- Exercise input -
***

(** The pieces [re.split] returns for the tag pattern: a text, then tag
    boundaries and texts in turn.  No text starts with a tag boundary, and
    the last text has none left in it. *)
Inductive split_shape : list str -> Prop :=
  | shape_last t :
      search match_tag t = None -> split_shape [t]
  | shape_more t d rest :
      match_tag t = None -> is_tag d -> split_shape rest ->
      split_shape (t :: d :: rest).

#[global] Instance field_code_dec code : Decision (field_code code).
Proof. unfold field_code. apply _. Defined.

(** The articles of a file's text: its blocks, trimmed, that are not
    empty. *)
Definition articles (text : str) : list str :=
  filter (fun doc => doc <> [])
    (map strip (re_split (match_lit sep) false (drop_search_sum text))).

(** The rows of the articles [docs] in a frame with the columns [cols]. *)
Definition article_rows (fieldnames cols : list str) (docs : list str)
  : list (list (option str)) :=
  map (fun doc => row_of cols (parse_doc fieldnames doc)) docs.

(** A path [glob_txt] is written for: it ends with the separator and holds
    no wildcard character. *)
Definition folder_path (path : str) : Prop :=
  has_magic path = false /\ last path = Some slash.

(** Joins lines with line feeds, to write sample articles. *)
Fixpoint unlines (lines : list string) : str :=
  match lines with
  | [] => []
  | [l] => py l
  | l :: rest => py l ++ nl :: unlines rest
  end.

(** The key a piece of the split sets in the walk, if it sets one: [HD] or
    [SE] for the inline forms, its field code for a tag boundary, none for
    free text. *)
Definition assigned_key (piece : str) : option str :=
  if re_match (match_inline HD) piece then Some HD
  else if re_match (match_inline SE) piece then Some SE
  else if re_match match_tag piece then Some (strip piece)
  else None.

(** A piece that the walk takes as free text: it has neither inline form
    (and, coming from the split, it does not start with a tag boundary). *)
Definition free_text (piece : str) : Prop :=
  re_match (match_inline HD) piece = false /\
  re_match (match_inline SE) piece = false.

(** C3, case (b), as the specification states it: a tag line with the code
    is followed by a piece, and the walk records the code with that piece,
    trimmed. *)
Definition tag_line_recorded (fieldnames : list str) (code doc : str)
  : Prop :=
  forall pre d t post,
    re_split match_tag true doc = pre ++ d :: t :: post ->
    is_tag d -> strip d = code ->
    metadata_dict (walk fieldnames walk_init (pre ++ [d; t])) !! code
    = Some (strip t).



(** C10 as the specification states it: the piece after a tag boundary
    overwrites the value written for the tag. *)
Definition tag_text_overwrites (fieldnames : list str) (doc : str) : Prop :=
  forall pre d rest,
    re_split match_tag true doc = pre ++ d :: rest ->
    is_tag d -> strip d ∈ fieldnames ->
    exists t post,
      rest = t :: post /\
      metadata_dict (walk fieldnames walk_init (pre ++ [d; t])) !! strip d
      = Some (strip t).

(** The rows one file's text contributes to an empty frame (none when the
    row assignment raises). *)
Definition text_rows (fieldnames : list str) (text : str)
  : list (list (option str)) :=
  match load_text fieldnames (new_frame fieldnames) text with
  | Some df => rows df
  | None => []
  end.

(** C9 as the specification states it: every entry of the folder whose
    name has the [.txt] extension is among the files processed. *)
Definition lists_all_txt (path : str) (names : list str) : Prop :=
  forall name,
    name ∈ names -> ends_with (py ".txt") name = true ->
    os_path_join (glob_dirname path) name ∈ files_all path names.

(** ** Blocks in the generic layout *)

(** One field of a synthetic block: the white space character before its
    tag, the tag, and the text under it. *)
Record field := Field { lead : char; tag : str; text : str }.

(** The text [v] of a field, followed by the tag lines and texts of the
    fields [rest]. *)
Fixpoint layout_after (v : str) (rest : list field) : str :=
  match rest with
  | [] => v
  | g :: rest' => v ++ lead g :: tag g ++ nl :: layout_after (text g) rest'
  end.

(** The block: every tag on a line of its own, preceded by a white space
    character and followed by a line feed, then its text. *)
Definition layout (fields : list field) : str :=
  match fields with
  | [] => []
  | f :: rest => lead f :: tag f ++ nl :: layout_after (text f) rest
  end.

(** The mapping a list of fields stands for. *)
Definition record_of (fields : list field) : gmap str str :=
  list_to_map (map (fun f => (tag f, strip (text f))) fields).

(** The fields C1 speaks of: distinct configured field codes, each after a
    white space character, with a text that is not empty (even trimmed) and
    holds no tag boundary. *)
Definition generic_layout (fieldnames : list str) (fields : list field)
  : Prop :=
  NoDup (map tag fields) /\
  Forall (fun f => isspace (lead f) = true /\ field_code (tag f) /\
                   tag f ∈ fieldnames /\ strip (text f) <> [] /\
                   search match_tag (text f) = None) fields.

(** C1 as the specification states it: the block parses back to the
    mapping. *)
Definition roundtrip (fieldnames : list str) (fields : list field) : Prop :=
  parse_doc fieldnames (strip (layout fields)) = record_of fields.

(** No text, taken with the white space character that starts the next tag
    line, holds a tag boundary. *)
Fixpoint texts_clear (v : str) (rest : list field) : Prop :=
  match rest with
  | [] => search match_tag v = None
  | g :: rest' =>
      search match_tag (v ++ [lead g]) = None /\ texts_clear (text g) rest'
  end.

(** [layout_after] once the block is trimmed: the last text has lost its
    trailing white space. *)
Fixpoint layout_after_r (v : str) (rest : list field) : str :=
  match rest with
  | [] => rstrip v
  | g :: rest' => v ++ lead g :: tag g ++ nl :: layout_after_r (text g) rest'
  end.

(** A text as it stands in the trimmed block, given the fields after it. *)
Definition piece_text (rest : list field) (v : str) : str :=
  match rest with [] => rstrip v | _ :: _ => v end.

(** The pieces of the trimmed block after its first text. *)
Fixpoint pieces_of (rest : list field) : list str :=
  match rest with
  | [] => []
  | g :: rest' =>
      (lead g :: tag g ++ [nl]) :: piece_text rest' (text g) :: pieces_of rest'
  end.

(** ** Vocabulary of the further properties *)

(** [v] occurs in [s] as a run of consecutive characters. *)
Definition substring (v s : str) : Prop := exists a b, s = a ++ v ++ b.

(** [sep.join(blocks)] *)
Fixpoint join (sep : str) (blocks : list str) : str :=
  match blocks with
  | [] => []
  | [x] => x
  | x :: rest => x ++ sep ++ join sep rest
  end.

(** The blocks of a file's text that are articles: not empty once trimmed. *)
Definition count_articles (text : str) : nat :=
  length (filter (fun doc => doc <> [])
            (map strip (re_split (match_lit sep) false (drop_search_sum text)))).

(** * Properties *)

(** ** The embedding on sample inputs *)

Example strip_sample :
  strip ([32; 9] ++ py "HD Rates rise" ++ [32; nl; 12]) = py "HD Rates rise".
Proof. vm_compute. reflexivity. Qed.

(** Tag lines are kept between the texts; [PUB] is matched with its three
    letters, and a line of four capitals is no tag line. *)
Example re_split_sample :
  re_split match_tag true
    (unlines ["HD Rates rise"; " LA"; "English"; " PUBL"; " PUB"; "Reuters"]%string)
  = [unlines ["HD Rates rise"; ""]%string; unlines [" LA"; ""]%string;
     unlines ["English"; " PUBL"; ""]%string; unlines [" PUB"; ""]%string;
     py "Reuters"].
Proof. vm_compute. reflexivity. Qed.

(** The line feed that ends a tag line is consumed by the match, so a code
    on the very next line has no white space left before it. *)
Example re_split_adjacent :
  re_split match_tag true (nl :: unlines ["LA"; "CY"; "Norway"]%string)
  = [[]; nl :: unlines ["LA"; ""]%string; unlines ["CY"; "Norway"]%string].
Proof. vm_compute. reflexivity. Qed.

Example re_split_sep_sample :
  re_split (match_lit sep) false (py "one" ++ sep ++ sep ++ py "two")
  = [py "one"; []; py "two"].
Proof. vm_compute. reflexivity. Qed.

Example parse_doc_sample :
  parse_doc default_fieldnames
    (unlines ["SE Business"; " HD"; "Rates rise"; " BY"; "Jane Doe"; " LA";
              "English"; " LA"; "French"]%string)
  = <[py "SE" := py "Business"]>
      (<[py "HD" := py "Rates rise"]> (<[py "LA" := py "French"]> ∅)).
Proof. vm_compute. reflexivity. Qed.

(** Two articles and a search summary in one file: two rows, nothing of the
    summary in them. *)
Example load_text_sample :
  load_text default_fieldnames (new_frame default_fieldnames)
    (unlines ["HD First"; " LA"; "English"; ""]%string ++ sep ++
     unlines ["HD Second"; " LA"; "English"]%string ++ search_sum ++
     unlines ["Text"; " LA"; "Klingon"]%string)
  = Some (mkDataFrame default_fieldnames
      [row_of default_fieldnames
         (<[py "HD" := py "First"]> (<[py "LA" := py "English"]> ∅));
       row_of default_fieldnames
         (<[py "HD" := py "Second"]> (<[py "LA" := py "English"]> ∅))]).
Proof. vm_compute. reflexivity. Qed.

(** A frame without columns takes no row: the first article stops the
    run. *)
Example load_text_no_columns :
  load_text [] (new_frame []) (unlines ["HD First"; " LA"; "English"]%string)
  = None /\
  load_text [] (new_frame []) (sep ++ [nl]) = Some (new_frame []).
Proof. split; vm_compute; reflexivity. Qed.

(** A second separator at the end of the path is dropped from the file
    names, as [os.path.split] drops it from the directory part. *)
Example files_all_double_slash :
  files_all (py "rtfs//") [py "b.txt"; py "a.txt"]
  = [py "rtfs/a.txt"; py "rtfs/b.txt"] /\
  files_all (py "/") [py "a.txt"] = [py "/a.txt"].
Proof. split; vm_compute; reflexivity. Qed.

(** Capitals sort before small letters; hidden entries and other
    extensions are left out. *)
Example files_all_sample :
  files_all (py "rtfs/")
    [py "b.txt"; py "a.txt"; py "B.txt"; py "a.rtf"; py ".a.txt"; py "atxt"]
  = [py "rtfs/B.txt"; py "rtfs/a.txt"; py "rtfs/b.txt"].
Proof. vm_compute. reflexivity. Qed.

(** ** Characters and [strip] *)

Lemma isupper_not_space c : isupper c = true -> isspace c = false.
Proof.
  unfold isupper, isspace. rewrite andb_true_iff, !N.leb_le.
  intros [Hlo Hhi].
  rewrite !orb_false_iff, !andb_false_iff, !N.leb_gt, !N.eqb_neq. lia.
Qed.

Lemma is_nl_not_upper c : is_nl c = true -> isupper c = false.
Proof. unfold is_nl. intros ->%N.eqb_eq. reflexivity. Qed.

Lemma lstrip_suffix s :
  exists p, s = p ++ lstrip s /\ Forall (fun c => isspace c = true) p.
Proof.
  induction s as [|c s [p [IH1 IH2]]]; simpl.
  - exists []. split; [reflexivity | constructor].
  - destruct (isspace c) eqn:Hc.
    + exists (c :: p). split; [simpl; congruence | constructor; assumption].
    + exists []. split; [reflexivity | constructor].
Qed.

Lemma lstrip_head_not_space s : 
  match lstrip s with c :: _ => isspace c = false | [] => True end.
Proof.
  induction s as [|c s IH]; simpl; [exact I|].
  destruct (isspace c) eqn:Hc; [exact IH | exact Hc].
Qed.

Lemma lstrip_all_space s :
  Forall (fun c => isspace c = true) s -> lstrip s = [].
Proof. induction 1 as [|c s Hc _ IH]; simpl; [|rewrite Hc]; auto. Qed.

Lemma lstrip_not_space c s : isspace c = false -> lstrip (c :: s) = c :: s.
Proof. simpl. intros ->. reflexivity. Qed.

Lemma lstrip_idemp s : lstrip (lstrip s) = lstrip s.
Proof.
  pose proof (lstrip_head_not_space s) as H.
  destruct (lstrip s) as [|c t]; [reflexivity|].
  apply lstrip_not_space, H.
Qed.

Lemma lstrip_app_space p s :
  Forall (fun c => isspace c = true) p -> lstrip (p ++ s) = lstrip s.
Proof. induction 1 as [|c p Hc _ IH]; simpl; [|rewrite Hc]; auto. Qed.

***

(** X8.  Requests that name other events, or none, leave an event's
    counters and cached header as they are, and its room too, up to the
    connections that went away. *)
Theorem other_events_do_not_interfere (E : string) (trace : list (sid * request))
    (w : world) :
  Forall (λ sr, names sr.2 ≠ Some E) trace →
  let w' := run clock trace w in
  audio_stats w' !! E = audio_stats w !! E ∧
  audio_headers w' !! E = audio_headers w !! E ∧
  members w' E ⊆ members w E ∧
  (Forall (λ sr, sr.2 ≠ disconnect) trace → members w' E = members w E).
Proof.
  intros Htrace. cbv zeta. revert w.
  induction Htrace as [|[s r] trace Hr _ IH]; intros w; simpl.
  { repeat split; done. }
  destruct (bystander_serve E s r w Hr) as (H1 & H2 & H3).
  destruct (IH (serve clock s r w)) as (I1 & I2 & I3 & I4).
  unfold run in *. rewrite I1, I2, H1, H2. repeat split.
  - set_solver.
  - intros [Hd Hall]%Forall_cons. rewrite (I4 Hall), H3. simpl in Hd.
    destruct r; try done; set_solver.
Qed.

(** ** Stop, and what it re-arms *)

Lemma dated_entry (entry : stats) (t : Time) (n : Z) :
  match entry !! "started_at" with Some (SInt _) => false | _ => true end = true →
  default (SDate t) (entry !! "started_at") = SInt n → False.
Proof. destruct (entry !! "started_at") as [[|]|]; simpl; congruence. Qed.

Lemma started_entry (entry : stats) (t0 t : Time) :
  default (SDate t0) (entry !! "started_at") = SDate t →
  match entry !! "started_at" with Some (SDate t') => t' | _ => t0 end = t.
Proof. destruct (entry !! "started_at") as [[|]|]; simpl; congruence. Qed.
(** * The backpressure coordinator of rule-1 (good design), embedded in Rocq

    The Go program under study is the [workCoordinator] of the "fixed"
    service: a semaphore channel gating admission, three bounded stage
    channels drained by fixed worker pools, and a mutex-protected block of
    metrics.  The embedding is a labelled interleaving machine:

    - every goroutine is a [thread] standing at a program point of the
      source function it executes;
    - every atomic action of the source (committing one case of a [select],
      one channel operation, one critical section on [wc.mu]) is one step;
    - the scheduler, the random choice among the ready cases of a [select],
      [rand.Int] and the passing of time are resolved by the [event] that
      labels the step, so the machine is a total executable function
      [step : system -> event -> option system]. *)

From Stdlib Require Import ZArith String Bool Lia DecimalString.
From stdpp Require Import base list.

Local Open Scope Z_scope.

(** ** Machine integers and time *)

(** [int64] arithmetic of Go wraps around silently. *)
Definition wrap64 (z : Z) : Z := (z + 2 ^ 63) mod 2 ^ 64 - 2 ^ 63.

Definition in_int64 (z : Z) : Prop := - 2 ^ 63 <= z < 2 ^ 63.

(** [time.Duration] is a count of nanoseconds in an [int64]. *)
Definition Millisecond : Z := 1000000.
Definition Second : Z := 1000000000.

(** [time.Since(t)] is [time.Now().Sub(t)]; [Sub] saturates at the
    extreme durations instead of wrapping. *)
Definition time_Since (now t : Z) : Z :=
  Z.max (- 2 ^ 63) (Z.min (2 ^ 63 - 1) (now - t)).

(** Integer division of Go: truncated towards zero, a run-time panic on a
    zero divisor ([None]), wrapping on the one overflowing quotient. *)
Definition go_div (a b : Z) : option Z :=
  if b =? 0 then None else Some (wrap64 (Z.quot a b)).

***

- Problem details -
Print exactly the lines above from the one with "destruct r; try done; set_solver." to the one with "end = true →", including both.

- Response area -
    destruct r; try done; set_solver.
Qed.

(** ** Stop, and what it re-arms *)

Lemma dated_entry (entry : stats) (t : Time) (n : Z) :
  match entry !! "started_at" with Some (SInt _) => false | _ => true end = true →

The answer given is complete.